* [Exercise directions]
An exact copy of the lines from the one containing "(eapply tame_bind; [apply" to the end of the records below is required, and nothing else.

[Dataset entries]
______________________________

(* ===== verification/Reads.v ===== *)
(** Reading outside a transaction (storage.c): when no cache line is dirty, reading is
    the same with no transaction open as with an empty one: nothing is written back,
    and nothing is staged. *)
From S2P Require Import Prelude Sha256 Aead Disk Super Store Journal Tree Staging Knot Merkle Format Files View Cells Alloc Nodes FileMap Commit.

Create HintDb tame.
(** [s'] is [s] with an empty transaction open. *)
Record twin (s s' : store) : Prop := {
  tw_txn : s.(s_txn).(t_active) = false;
  tw_open : s' = opened s;
  tw_clean : clean s;
  tw_meta : zlen s.(g_meta_cache) = 32;
  tw_nodes : zlen s.(g_merkle_cache) = 16
}.
(** [m] does the same in both, with a result in [Q]. *)
Definition tame_at {A} (s s' : store) (m : SM A) (Q : A -> Prop) : Prop := (m s).1 = (m s').1 /\ twin (m s).2 (m s').2 /\ Q (m s).1.
Definition tame {A} (m : SM A) (Q : A -> Prop) : Prop := forall s s', twin s s' -> tame_at s s' m Q.
Lemma tame_ret {A} (a : A) (Q : A -> Prop) : Q a -> tame (mret a) Q.
Proof. intros H s s' Hs. by split_and!. Qed.
Lemma tame_bind_at {A B} s s' (m : SM A) (k : A -> SM B) P Q :
  tame_at s s' m P -> (forall a, P a -> tame (k a) Q) -> tame_at s s' (m ≫= k) Q.
Proof.
  intros (H1 & H2 & H3) Hk. unfold tame_at, mbind, sm_bind. destruct (m s) as [a s1], (m s') as [a' s1']. cbn in *. subst a'. by apply Hk.
Qed.
Lemma tame_bind {A B} (m : SM A) (k : A -> SM B) P Q : tame m P -> (forall a, P a -> tame (k a) Q) -> tame (m ≫= k) Q.
Proof. intros Hm Hk s s' Hs. eapply tame_bind_at; [by apply Hm|done]. Qed.
Lemma tame_weaken {A} (m : SM A) (P Q : A -> Prop) : (forall a, P a -> Q a) -> tame m P -> tame m Q.
Proof. intros H Hm s s' Hs. destruct (Hm s s' Hs) as (? & ? & ?). split_and!; auto. Qed.
(** Reads of anything but the transaction. *)
Lemma tame_gets {A} (f : store -> A) (Q : A -> Prop) : (forall t s, f (set_txn t s) = f s) -> (forall s s', twin s s' -> Q (f s)) -> tame (gets f) Q.
Proof. intros Hf HQ s s' Hs. unfold tame_at. cbn. rewrite (tw_open _ _ Hs). unfold opened. rewrite Hf. split_and!; [done|by pose proof (tw_open _ _ Hs) as E; unfold opened in E; rewrite <- E|by eapply HQ]. Qed.
Lemma tame_gets_at {A B} (f : store -> A) (k : A -> SM B) s s' Q : f s' = f s -> tame_at s s' (k (f s)) Q -> tame_at s s' (gets f ≫= k) Q.
Proof. intros Hf H. unfold tame_at, mbind, sm_bind, gets in *. by rewrite Hf. Qed.
Lemma tame_modify f :
  (forall t s, f (set_txn t s) = set_txn t (f s)) -> (forall s, (f s).(s_txn) = s.(s_txn)) ->
  (forall s s', twin s s' -> clean (f s) /\ zlen (f s).(g_meta_cache) = 32 /\ zlen (f s).(g_merkle_cache) = 16) -> tame (modify f) any.
Proof.
  intros Hf Ht Hc s s' Hs. destruct (Hc s s' Hs) as (Hc1 & Hc2 & Hc3). pose proof Hs as [H1 -> _ _ _]. unfold tame_at. cbn. split_and!; [done| |done].
  split; [by rewrite Ht|apply Hf|done|done|done].
Qed.
Lemma tame_kline i : tame (kline i) node_clean.
Proof. apply tame_gets; [done|]. intros s s' [_ _ [_ H] _ _]. apply H. Qed.
Lemma tame_mline i : tame (mline i) line_clean.
Proof. apply tame_gets; [done|]. intros s s' [_ _ [H _] _ _]. apply H. Qed.
Lemma clean_set_node s i l c : clean s -> node_clean l -> clean (set_merkle (zset s.(g_merkle_cache) i l) c s).
Proof.
  intros [H1 H2] Hl. split; [exact H1|]. intros j. unfold line. cbn. destruct (decide (i = j)) as [<-|Hne]; [|by rewrite zget_zset_ne; [apply H2|]].
  destruct (decide (0 <= i < zlen s.(g_merkle_cache))); [by rewrite zget_zset_eq|]. rewrite zget_out by (rewrite zlen_zset; lia). intros Hu. by destruct Hu.
Qed.
Lemma clean_set_meta s i l c : clean s -> line_clean l -> clean (set_meta (zset s.(g_meta_cache) i l) c s).
Proof.
  intros [H1 H2] Hl. split; [|exact H2]. intros j. unfold ml. cbn. destruct (decide (i = j)) as [<-|Hne]; [|by rewrite zget_zset_ne; [apply H1|]].
  destruct (decide (0 <= i < zlen s.(g_meta_cache))); [by rewrite zget_zset_eq|]. rewrite zget_out by (rewrite zlen_zset; lia). intros Hu. by destruct Hu.
Qed.
Lemma tame_set_kline i l : node_clean l -> tame (set_kline i l) any.
Proof. intros Hl. apply tame_modify; [done|done|]. intros s s' [_ _ Hc ? ?]. split; [by apply clean_set_node|]. cbn. by rewrite zlen_zset. Qed.
Lemma tame_set_mline i l : line_clean l -> tame (set_mline i l) any.
Proof. intros Hl. apply tame_modify; [done|done|]. intros s s' [_ _ Hc ? ?]. split; [by apply clean_set_meta|]. cbn. by rewrite zlen_zset. Qed.
Lemma tame_count f : tame (count f) any.
Proof. apply tame_modify; [done|done|]. intros s s' [_ _ [] ? ?]. by split; [split|]. Qed.
Lemma tame_mfs : tame mfs_of any.
Proof. by apply tame_gets. Qed.
Lemma tame_tick : tame merkle_tick any.
Proof. eapply tame_bind; [apply tame_modify; [done|done|]; intros s s' [_ _ [] ? ?]; by split; [split|]|intros _ _; by apply tame_gets]. Qed.
Lemma tame_mtick : tame meta_tick any.
Proof. eapply tame_bind; [apply tame_modify; [done|done|]; intros s s' [_ _ [] ? ?]; by split; [split|]|intros _ _; by apply tame_gets]. Qed.
Lemma tame_permitted : tame storage_io_permitted any.
Proof. eapply tame_bind; [by apply (tame_gets op_depth any)|intros d _]. destruct (0 <? d); [by apply tame_ret|]. eapply tame_bind; [apply tame_count|intros _ _; by apply tame_ret]. Qed.
Lemma tame_raw_read b : tame (raw_block_read b) any.
Proof.
  eapply tame_bind; [apply tame_permitted|intros ok _]. destruct (negb ok); [by apply tame_ret|]. intros s s' [H1 -> [H3 H4] H5 H6].
  unfold tame_at, on_disk. cbn. destruct (disk_read (s_disk s) b). by split_and!.
Qed.
#[export] Hint Resolve tame_kline tame_mline tame_count tame_mfs tame_tick tame_mtick tame_permitted tame_raw_read : tame.
Ltac tame :=
  repeat (cbv beta zeta; lazymatch goal with
  | |- tame (mret _) _ => apply tame_ret; try done
  | |- tame (_ ≫= _) _ => eapply tame_bind; [solve [eauto with tame]|intros ? ?]
  | |- tame (if ?b then _ else _) _ => destruct b eqn:?
  | |- tame (match ?x with _ => _ end) _ => destruct x eqn:?
  end).
Ltac line_is_clean := first [done | match goal with H : node_clean _ |- _ => exact H | H : line_clean _ |- _ => exact H end | intros Hu; by destruct Hu].
Ltac tame_kset := eapply tame_bind; [apply tame_set_kline; line_is_clean|intros _ _].
Ltac tame_mset := eapply tame_bind; [apply tame_set_mline; line_is_clean|intros _ _].

(** ** Every reading operation *)
Section tame.
Context (io : blockio).
Hypothesis Hio : forall b, tame (io.(io_read) b) any.
#[local] Hint Resolve Hio : tame.
Lemma full_victim {A} (f : A -> bool) (d : A) (stamp : A -> Z) (c : list A) n :
  zlen c = Z.of_nat n -> (0 < n)%nat -> find_index (fun i => f (zget d c i)) 0 n = None -> f (zget d c (Z.of_nat (oldest stamp c))) = false.
Proof.
  intros Hl Hn E. unfold zlen in Hl. assert (oldest stamp c < length c)%nat by (apply oldest_lt; intros ->; cbn in Hl; lia).
  apply (find_index_None _ _ _ E). lia.
Qed.
Lemma merkle_line_for_tame l i : tame (merkle_line_for io l i) any.
Proof.
  unfold merkle_line_for. eapply tame_bind; [apply tame_mfs|intros m _]. destruct (no_tree m); [by tame|]. intros s s' Hs.
  apply tame_gets_at; [by rewrite (tw_open _ _ Hs)|]. destruct (find_index _ 0 _) as [j|].
  { revert s s' Hs. change (tame (t ← merkle_tick; l0 ← kline j; set_kline j (kl_stamped l0 t);; mret (Some j)) any). tame. tame_kset. by tame. }
  cbv zeta. set (free := find_index _ 0 _). set (v := default _ free). eapply tame_bind_at with (P := any).
  - destruct free as [x|] eqn:Ef; [by apply tame_ret|]. apply tame_gets_at; [by rewrite (tw_open _ _ Hs)|]. assert (kl_dirty (line s v) = false) as Hd.
    { pose proof Hs as [_ _ [_ Hc] _ Hl]. apply Hc. unfold Merkle.used, line, v. cbn [default]. apply Z.eqb_neq.
      apply (full_victim (fun l => kl_index l =? MERKLE_IDX_NONE) kl_none kl_stamp (g_merkle_cache s) 16); [done|lia|exact Ef]. }
    unfold line in Hd. rewrite Hd. clear Hd Ef. clearbody v. clear free. revert s s' Hs.
    change (tame (ok ← mret true; if negb ok then mret false else count (fun c => mk_stats c.(g_meta_evictions) c.(g_meta_dirty_evictions) (c.(g_merkle_evictions) + 1) c.(g_span_refusals)
                 c.(g_txn_highwater) c.(g_free_batches) c.(g_alloc_bitmap_reads) c.(g_storage_op_unheld));; mret true) any).
    eapply tame_bind; [by apply (tame_ret true any)|intros ok _]. by tame.
  - intros ok _. clearbody v. clear free. destruct (negb ok); [by tame|]. tame. tame_kset. tame; tame_kset; by tame.
Qed.
Lemma node_checked_tame m levels l i p j : tame (node_checked m levels l i p j) any.
Proof. unfold node_checked. tame. tame_kset. by tame. Qed.
#[local] Hint Resolve merkle_line_for_tame node_checked_tame : tame.
Lemma merkle_walk_tame m levels l i k p : tame (merkle_walk io m levels l i k p) any.
Proof. revert p. induction k as [|k IH]; intros p; [by tame|]. cbn [merkle_walk]. tame. apply IH. Qed.
#[local] Hint Resolve merkle_walk_tame : tame.
Lemma merkle_node_tame l i : tame (merkle_node io l i) any.
Proof. unfold merkle_node. tame. apply merkle_walk_tame. Qed.
#[local] Hint Resolve merkle_node_tame : tame.
Lemma merkle_verify_leaf_tame leaf img : tame (merkle_verify_leaf io leaf img) any.
Proof. unfold merkle_verify_leaf. by tame. Qed.
#[local] Hint Resolve merkle_verify_leaf_tame : tame.
Lemma meta_cache_get_tame k : tame (meta_cache_get io k) any.
Proof.
  unfold meta_cache_get. eapply tame_bind; [apply tame_mfs|intros m _]. destruct (no_meta m); [by tame|]. destruct (_ <=? k); [by tame|]. intros s s' Hs.
  apply tame_gets_at; [by rewrite (tw_open _ _ Hs)|]. destruct (find_index _ 0 _) as [j|].
  { revert s s' Hs. change (tame (t ← meta_tick; l ← mline j; set_mline j (mk_ml l.(ml_blk) t l.(ml_dirty) l.(ml_img));; mret (Some j)) any). tame. tame_mset. by tame. }
  cbv zeta. set (free := find_index _ 0 _). set (v := default _ free). eapply tame_bind_at with (P := any).
  - destruct free as [x|] eqn:Ef; [by apply tame_ret|]. apply tame_gets_at; [by rewrite (tw_open _ _ Hs)|]. assert (ml_dirty (ml s v) = false) as Hd.
    { pose proof Hs as [_ _ [Hc _] Hl _]. apply Hc. unfold resident, ml, v. cbn [default]. apply Z.eqb_neq.
      apply (full_victim (fun l => ml_blk l =? META_BLK_NONE) ml_none ml_stamp (g_meta_cache s) 32); [done|lia|exact Ef]. }
    unfold ml in Hd. rewrite Hd. clear Hd Ef. clearbody v. clear free. revert s s' Hs.
    change (tame (ok ← mret true; if negb ok then mret false else count (fun c => mk_stats (c.(g_meta_evictions) + 1) c.(g_meta_dirty_evictions) c.(g_merkle_evictions) c.(g_span_refusals)
                 c.(g_txn_highwater) c.(g_free_batches) c.(g_alloc_bitmap_reads) c.(g_storage_op_unheld));; mret true) any).
    eapply tame_bind; [by apply (tame_ret true any)|intros ok _]. by tame.
  - intros ok _. clearbody v. clear free. destruct (negb ok); [by tame|]. tame. tame_mset. tame; tame_mset; tame. tame_mset. by tame.
Qed.
#[local] Hint Resolve meta_cache_get_tame : tame.
Lemma derive_tame ino b : tame (storage_derive_block_keys ino b) any.
Proof. unfold storage_derive_block_keys. by tame. Qed.
#[local] Hint Resolve derive_tame : tame.
Lemma decrypt_tame phys ino b buf : tame (storage_decrypt_block io phys ino b buf) any.
Proof. unfold storage_decrypt_block. by tame. Qed.
#[local] Hint Resolve decrypt_tame : tame.
Lemma span_open_tame phys buf : tame (span_open io phys buf) any.
Proof. unfold span_open. tame. apply decrypt_tame. Qed.
#[local] Hint Resolve span_open_tame : tame.
Lemma span_leaf_tame b : tame (span_leaf b) any.
Proof. unfold span_leaf. by tame. Qed.
Lemma span_refused_tame : tame span_refused any.
Proof. unfold span_refused. by tame. Qed.
#[local] Hint Resolve span_leaf_tame span_refused_tame : tame.
Lemma do_block_read_tame b : tame (do_block_read_with io b) any.
Proof.
  unfold do_block_read_with. eapply tame_bind; [apply tame_permitted|intros ok _]. destruct (negb ok); [by tame|]. intros s s' Hs.
  pose proof Hs as [Ha Es _ _ _]. set (k := fun staged : option block =>
    r ← match staged with Some w => mret (Some w) | None => raw_block_read b end;
    match r with
    | None => mret None
    | Some buf =>
        sp ← span_leaf b;
        match sp with
        | span_no => mret (Some buf)
        | span_bad => span_refused
        | span_leaf_of leaf =>
            ok ← match staged with Some _ => mret true | None => merkle_verify_leaf io leaf buf end;
            if negb ok then span_refused else
            r ← span_open io b buf;
            if negb r.1 then span_refused else mret (Some r.2)
        end
    end).
  assert (forall s1, s1 = s \/ s1 = s' -> (t ← gets s_txn; k (if t.(t_active) then staged_at t b else None)) s1 = k None s1) as Ek.
  { intros s1 [->| ->]; [rewrite (bind_run _ _ s s.(s_txn) s) by done; by rewrite Ha|]. rewrite (bind_run _ _ s' s'.(s_txn) s') by done. by rewrite Es. }
  unfold tame_at. pose proof (Ek s (or_introl eq_refl)) as E1. pose proof (Ek s' (or_intror eq_refl)) as E2. unfold k in E1, E2 at 1. rewrite E1, E2.
  assert (tame (k None) any) as Hk; [|by apply Hk]. unfold k. tame; first [apply span_refused_tame|by tame].
Qed.
End tame.
Lemma io_tame n b : tame ((io_at n).(io_read) b) any.
Proof. revert b. induction n as [|n IH]; intros b; [by apply tame_ret|]. by apply do_block_read_tame. Qed.
Lemma block_read_tame b : tame (do_block_read b) any.
Proof. apply do_block_read_tame, io_tame. Qed.
Lemma ptr_read_tame ino id p : tame (ptr_block_read ino id p) any.
Proof.
  unfold ptr_block_read. eapply tame_bind; [apply block_read_tame|intros r _]. destruct r; [|by tame].
  eapply tame_bind; [apply decrypt_tame, io_tame|intros r _]. by tame.
Qed.
Lemma geo_tame : tame geo_of any.
Proof. by apply tame_gets. Qed.
Lemma op_tame {A} (m : SM A) : tame m any -> tame (STORAGE_OP m) any.
Proof.
  intros Hm. unfold STORAGE_OP. eapply tame_bind; [|intros _ _; eapply tame_bind; [exact Hm|intros a _; eapply tame_bind; [|intros _ _; by apply tame_ret]]];
    (apply tame_modify; [done|done|]; intros s s' [_ _ [] ? ?]; by split; [split|]).
Qed.
#[export] Hint Resolve geo_tame block_read_tame ptr_read_tame : tame.
Lemma read_inode_tame ino : tame (storage_read_inode ino) any.
Proof. apply op_tame. by tame. Qed.
Lemma node_get_tame ino id slot : tame (node_get ino id slot false) (fun r => r.2 = slot).
Proof. unfold node_get. by tame. Qed.
#[export] Hint Resolve read_inode_tame node_get_tame : tame.
(** Without allocation a slot keeps what it names, so no pointer block is rewritten. *)
Lemma walk_tame ino t base slot d index : (d < 3)%nat -> tame (walk_ptr_tree ino t base slot d index false) (fun r => r.2 = slot).
Proof.
  revert base slot index. induction d as [|d IH]; intros base slot index Hd; rewrite walk_eq by done;
    (eapply tame_bind; [apply node_get_tame|intros [blk p] Hp; cbn in Hp; subst p]); (destruct blk as [blk|]; [|by tame]); cbv zeta; (destruct (512 <=? _); [by tame|]).
  - rewrite andb_false_r. by tame.
  - eapply tame_bind; [apply IH; lia|intros [phys c] Hc; cbn in Hc; subst c]. rewrite Z.eqb_refl. by tame.
Qed.
Lemma get_physical_tame ino i b : 0 <= b -> tame (get_physical_block ino i b false) any.
Proof.
  intros Hb. rewrite get_physical_eq. destruct (seat b) as [[b'|? ? ?|t index]|] eqn:Es; [rewrite andb_false_r; by tame|by tame| |by tame].
  apply seat_leaf in Es as [Ht _]; [|done]. eapply tame_bind; [apply walk_tame; lia|intros r _; by tame].
Qed.
Lemma read_file_tame ino b : 0 <= b -> tame (storage_read_file_block ino b) any.
Proof.
  intros Hb. apply op_tame. tame. eapply tame_bind; [by apply get_physical_tame|intros p _]. tame. eapply tame_bind; [apply decrypt_tame, io_tame|intros r _]. by tame.
Qed.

______________________________

* [Answer to this task]
    (eapply tame_bind; [apply node_get_tame|intros [blk p] Hp; cbn in Hp; subst p]); (destruct blk as [blk|]; [|by tame]); cbv zeta; (destruct (512 <=? _); [by tame|]).
  - rewrite andb_false_r. by tame.
  - eapply tame_bind; [apply IH; lia|intros [phys c] Hc; cbn in Hc; subst c]. rewrite Z.eqb_refl. by tame.
Qed.
Lemma get_physical_tame ino i b : 0 <= b -> tame (get_physical_block ino i b false) any.
Proof.
  intros Hb. rewrite get_physical_eq. destruct (seat b) as [[b'|? ? ?|t index]|] eqn:Es; [rewrite andb_false_r; by tame|by tame| |by tame].
  apply seat_leaf in Es as [Ht _]; [|done]. eapply tame_bind; [apply walk_tame; lia|intros r _; by tame].
Qed.
Lemma read_file_tame ino b : 0 <= b -> tame (storage_read_file_block ino b) any.
Proof.
  intros Hb. apply op_tame. tame. eapply tame_bind; [by apply get_physical_tame|intros p _]. tame. eapply tame_bind; [apply decrypt_tame, io_tame|intros r _]. by tame.
Qed.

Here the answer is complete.